**EXERCISE BRIEF**
For the entries below, the result should be an exact transcription of the lines from the one with "fun _ => None." up to and including the one with "(** [git_error_set(klass, msg)]. *)", and only those.

----------------

(** * Emscripten asynchronous HTTP smart subtransport of libgit2-sys

    A shallow embedding of
    [libgit2-sys/emscripten-transport/emscriptenhttp-async.c].

    Memory is a heap of blocks indexed by [N] (the pointers of the C code);
    the host runtime (the JavaScript [Module.emscriptenhttp*] handlers reached
    through [EM_JS]/[EM_ASM]) is a record of functions that answer each call
    from the history of earlier host calls; every host call is appended to a
    trace.  Functions run in a state monad over the world whose [None]
    outcome is undefined behaviour (a pointer that does not name a live block
    of the right kind). *)

From Stdlib Require Import ZArith Ascii String.
From stdpp Require Import base gmap strings list.

Local Open Scope Z_scope.

Module Emhttp.

(** ** Constants of the file *)

Definition DEFAULT_BUFSIZE : Z := 65536.

Definition upload_pack_ls_service_url : string :=
  "/info/refs?service=git-upload-pack"%string.
Definition upload_pack_service_url : string := "/git-upload-pack"%string.
Definition receive_pack_ls_service_url : string :=
  "/info/refs?service=git-receive-pack"%string.
Definition receive_pack_service_url : string := "/git-receive-pack"%string.

(** [git_smart_service_t] (git2/sys/transport.h): a C enum, so an [int]. *)
Definition GIT_SERVICE_UPLOADPACK_LS : Z := 1.
Definition GIT_SERVICE_UPLOADPACK : Z := 2.
Definition GIT_SERVICE_RECEIVEPACK_LS : Z := 3.
Definition GIT_SERVICE_RECEIVEPACK : Z := 4.

(** ** 32-bit values crossing the wasm boundary *)

(** A JavaScript number returned as a wasm [i32] (ToInt32). *)
Definition wasm_i32 (z : Z) : Z :=
  let u := z mod 2 ^ 32 in if u <? 2 ^ 31 then u else u - 2 ^ 32.

(** The same 32 bits read as a [size_t] (wasm32). *)
Definition size_t_of (z : Z) : Z := z mod 2 ^ 32.

(** [(int)] conversion of a [size_t]. *)
Definition int_of_size_t (u : Z) : Z :=
  if u <? 2 ^ 31 then u else u - 2 ^ 32.

(** ** JavaScript string search *)

(** [s.indexOf(pat)]: position of the first occurrence, or -1. *)
Definition js_indexOf (s pat : string) : Z :=
  match String.index 0 pat s with
  | Some n => Z.of_nat n
  | None => -1
  end.

(** ** Host events and the host runtime *)

Inductive event :=
| EvConnectGet (url : string) (buf_size : Z)
| EvConnectPost (url : string) (buf_size : Z) (content_type : string)
| EvRead (connectionNo : Z) (buf_size : Z)
| EvWrite (connectionNo : Z) (len : Z).

(** Each handler sees the host calls made so far. *)
Record host := {
  emscriptenhttpconnect_get : list event -> string -> Z -> Z;
  emscriptenhttpconnect_post : list event -> string -> Z -> string -> Z;
  emscriptenhttpread : list event -> Z -> Z -> Z;
  emscriptenhttpwrite : list event -> Z -> Z -> Z
}.

(** ** Data model *)

(** A [const char *]: NULL, a static string, or a heap buffer. *)
Inductive cstr :=
| CNull
| CStatic (s : string)
| CHeap (l : N).

(** [emscriptenhttp_stream]; the [parent] vtable is fixed and left out,
    only its back pointer to the subtransport is kept. *)
Record emscriptenhttp_stream := {
  stream_subtransport : N;
  service_url : cstr;
  connectionNo : Z
}.

(** [emscriptenhttp_subtransport]: the vtable and the [owner] pointer. *)
Record emscriptenhttp_subtransport := {
  owner : Z
}.

Inductive block :=
| BStream (s : emscriptenhttp_stream)
| BSubtransport (t : emscriptenhttp_subtransport)
| BStr (contents : string).

Record world := {
  heap : gmap N block;
  next_loc : N;
  trace : list event;
  last_error : option (Z * string)
}.

(** ** The state monad with undefined behaviour *)

Definition M (A : Type) : Type := world -> option (A * world).

Global Instance M_ret : MRet M := fun A x w => Some (x, w).
Global Instance M_bind : MBind M := fun A B k m w =>
  match m w with
  | Some (x, w') => k x w'
  | None => None
  end.

Definition ub {A} : M A := fun _ => None.

Definition set_heap (h : gmap N block) (w : world) : world :=
  {| heap := h; next_loc := next_loc w; trace := trace w;
     last_error := last_error w |}.

Definition load_stream (p : N) : M emscriptenhttp_stream := fun w =>
  match heap w !! p with
  | Some (BStream s) => Some (s, w)
  | _ => None
  end.

Definition store_stream (p : N) (s : emscriptenhttp_stream) : M unit := fun w =>
  match heap w !! p with
  | Some (BStream _) => Some (tt, set_heap (<[p := BStream s]> (heap w)) w)
  | _ => None
  end.

Definition store_subtransport (p : N) (t : emscriptenhttp_subtransport)
  : M unit := fun w =>
  match heap w !! p with
  | Some (BSubtransport _) =>
      Some (tt, set_heap (<[p := BSubtransport t]> (heap w)) w)
  | _ => None
  end.

(** A host call: its answer is computed from the trace so far, then the call
    is recorded. *)
Definition host_call (e : event) (answer : list event -> Z) : M Z := fun w =>
  Some (answer (trace w),
        {| heap := heap w; next_loc := next_loc w; trace := trace w ++ [e];
           last_error := last_error w |}).

(** [git_error_set(klass, msg)]. *)
Definition git_error_set (klass : Z) (msg : string) : M unit := fun w =>
  Some (tt, {| heap := heap w; next_loc := next_loc w; trace := trace w;
               last_error := Some (klass, msg) |}).

(** Modelled from the spec: [git__calloc] and [git__free] (libgit2's
    allocator, not under src/).  Allocation failures abort through the
    host allocator (spec, section 7), so [git__calloc] always returns a
    fresh block; freeing a pointer that is not live is undefined. *)
Definition git__calloc (b : block) : M N := fun w =>
  let l := next_loc w in
  Some (l, {| heap := <[l := b]> (heap w); next_loc := (l + 1)%N;
              trace := trace w; last_error := last_error w |}).

Definition git__free (p : N) : M unit := fun w =>
  match heap w !! p with
  | Some _ => Some (tt, set_heap (delete p (heap w)) w)
  | None => None
  end.

(** Modelled from the spec: [git_str] (libgit2's growable buffer, not under
    src/).  [git_str_printf(&buf, "%s%s", a, b)] on a fresh buffer stores
    the concatenation of [a] and [b] in a heap buffer (spec, 4.1);
    [git_str_cstr] of a buffer never written is the static empty string
    [git_str__initstr]. *)
Inductive git_str :=
| GIT_STR_INIT
| GitStrHeap (l : N).

Definition git_str_printf2 (buf : git_str) (a b : string) : M git_str :=
  match buf with
  | GIT_STR_INIT => l ← git__calloc (BStr (a ++ b)); mret (GitStrHeap l)
  | GitStrHeap l => fun w =>
      match heap w !! l with
      | Some (BStr c) =>
          Some (GitStrHeap l, set_heap (<[l := BStr (c ++ a ++ b)]> (heap w)) w)
      | _ => None
      end
  end.

Definition git_str_cstr (buf : git_str) : cstr :=
  match buf with
  | GIT_STR_INIT => CStatic ""
  | GitStrHeap l => CHeap l
  end.

(** [UTF8ToString(ptr)]: the empty string for NULL; the text is modelled as
    its decoded characters. *)
Definition UTF8ToString (p : cstr) : M string := fun w =>
  match p with
  | CNull => Some (""%string, w)
  | CStatic s => Some (s, w)
  | CHeap l =>
      match heap w !! l with
      | Some (BStr s) => Some (s, w)
      | _ => None
      end
  end.

(** ** The host primitives of the file *)

Section Functions.

Variable H : host.

(** [emscriptenhttp_do_get] (EM_JS, returns [int]). *)
Definition emscriptenhttp_do_get (url : cstr) (buf_size : Z) : M Z :=
  urlString ← UTF8ToString url;
  r ← host_call (EvConnectGet urlString buf_size)
        (fun tr => emscriptenhttpconnect_get H tr urlString buf_size);
  mret (wasm_i32 r).

(** The content type chosen by [emscriptenhttp_do_post]. *)
Definition post_content_type (urlString : string) : string :=
  if 0 <? js_indexOf urlString "git-upload-pack"
  then "application/x-git-upload-pack-request"
  else "application/x-git-receive-pack-request".

(** [emscriptenhttp_do_post] (EM_JS, returns [int]). *)
Definition emscriptenhttp_do_post (url : cstr) (buf_size : Z) : M Z :=
  urlString ← UTF8ToString url;
  let ct := post_content_type urlString in
  r ← host_call (EvConnectPost urlString buf_size ct)
        (fun tr => emscriptenhttpconnect_post H tr urlString buf_size ct);
  mret (wasm_i32 r).

(** [emscriptenhttp_do_read] (EM_JS, returns [size_t]). *)
Definition emscriptenhttp_do_read (conn : Z) (buf_size : Z) : M Z :=
  r ← host_call (EvRead conn buf_size)
        (fun tr => emscriptenhttpread H tr conn buf_size);
  mret (size_t_of (wasm_i32 r)).

(** The [EM_ASM] block of [emscriptenhttp_stream_write_single]: its value is
    discarded. *)
Definition emscriptenhttpwrite_asm (conn : Z) (len : Z) : M unit :=
  _ ← host_call (EvWrite conn len)
        (fun tr => emscriptenhttpwrite H tr conn len);
  mret tt.

(** ** Stream operations *)

Definition emscriptenhttp_stream_free (stream : N) : M unit :=
  _ ← load_stream stream;
  git__free stream.

(** [emscriptenhttp_stream_read]: the [int] result and what is written to
    [*bytes_read] ([None]: nothing). *)
Definition emscriptenhttp_stream_read (stream : N) (buf_size : Z)
  : M (Z * option Z) :=
  s ← load_stream stream;
  _ ← (if decide (connectionNo s = -1) then
         c ← emscriptenhttp_do_get (service_url s) DEFAULT_BUFSIZE;
         store_stream stream
           {| stream_subtransport := stream_subtransport s;
              service_url := service_url s; connectionNo := c |}
       else mret tt);
  s ← load_stream stream;
  u ← emscriptenhttp_do_read (connectionNo s) buf_size;
  let read := int_of_size_t u in
  if decide (read < 0) then
    _ ← git_error_set 0 "request aborted by user";
    mret (-1, None)
  else mret (0, Some (size_t_of read)).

----------------

**ANSWER FOR THE TASK**
Definition ub {A} : M A := fun _ => None.

Definition set_heap (h : gmap N block) (w : world) : world :=
  {| heap := h; next_loc := next_loc w; trace := trace w;
     last_error := last_error w |}.

Definition load_stream (p : N) : M emscriptenhttp_stream := fun w =>
  match heap w !! p with
  | Some (BStream s) => Some (s, w)
  | _ => None
  end.

Definition store_stream (p : N) (s : emscriptenhttp_stream) : M unit := fun w =>
  match heap w !! p with
  | Some (BStream _) => Some (tt, set_heap (<[p := BStream s]> (heap w)) w)
  | _ => None
  end.

Definition store_subtransport (p : N) (t : emscriptenhttp_subtransport)
  : M unit := fun w =>
  match heap w !! p with
  | Some (BSubtransport _) =>
      Some (tt, set_heap (<[p := BSubtransport t]> (heap w)) w)
  | _ => None
  end.

(** A host call: its answer is computed from the trace so far, then the call
    is recorded. *)
Definition host_call (e : event) (answer : list event -> Z) : M Z := fun w =>
  Some (answer (trace w),
        {| heap := heap w; next_loc := next_loc w; trace := trace w ++ [e];
           last_error := last_error w |}).

(** [git_error_set(klass, msg)]. *)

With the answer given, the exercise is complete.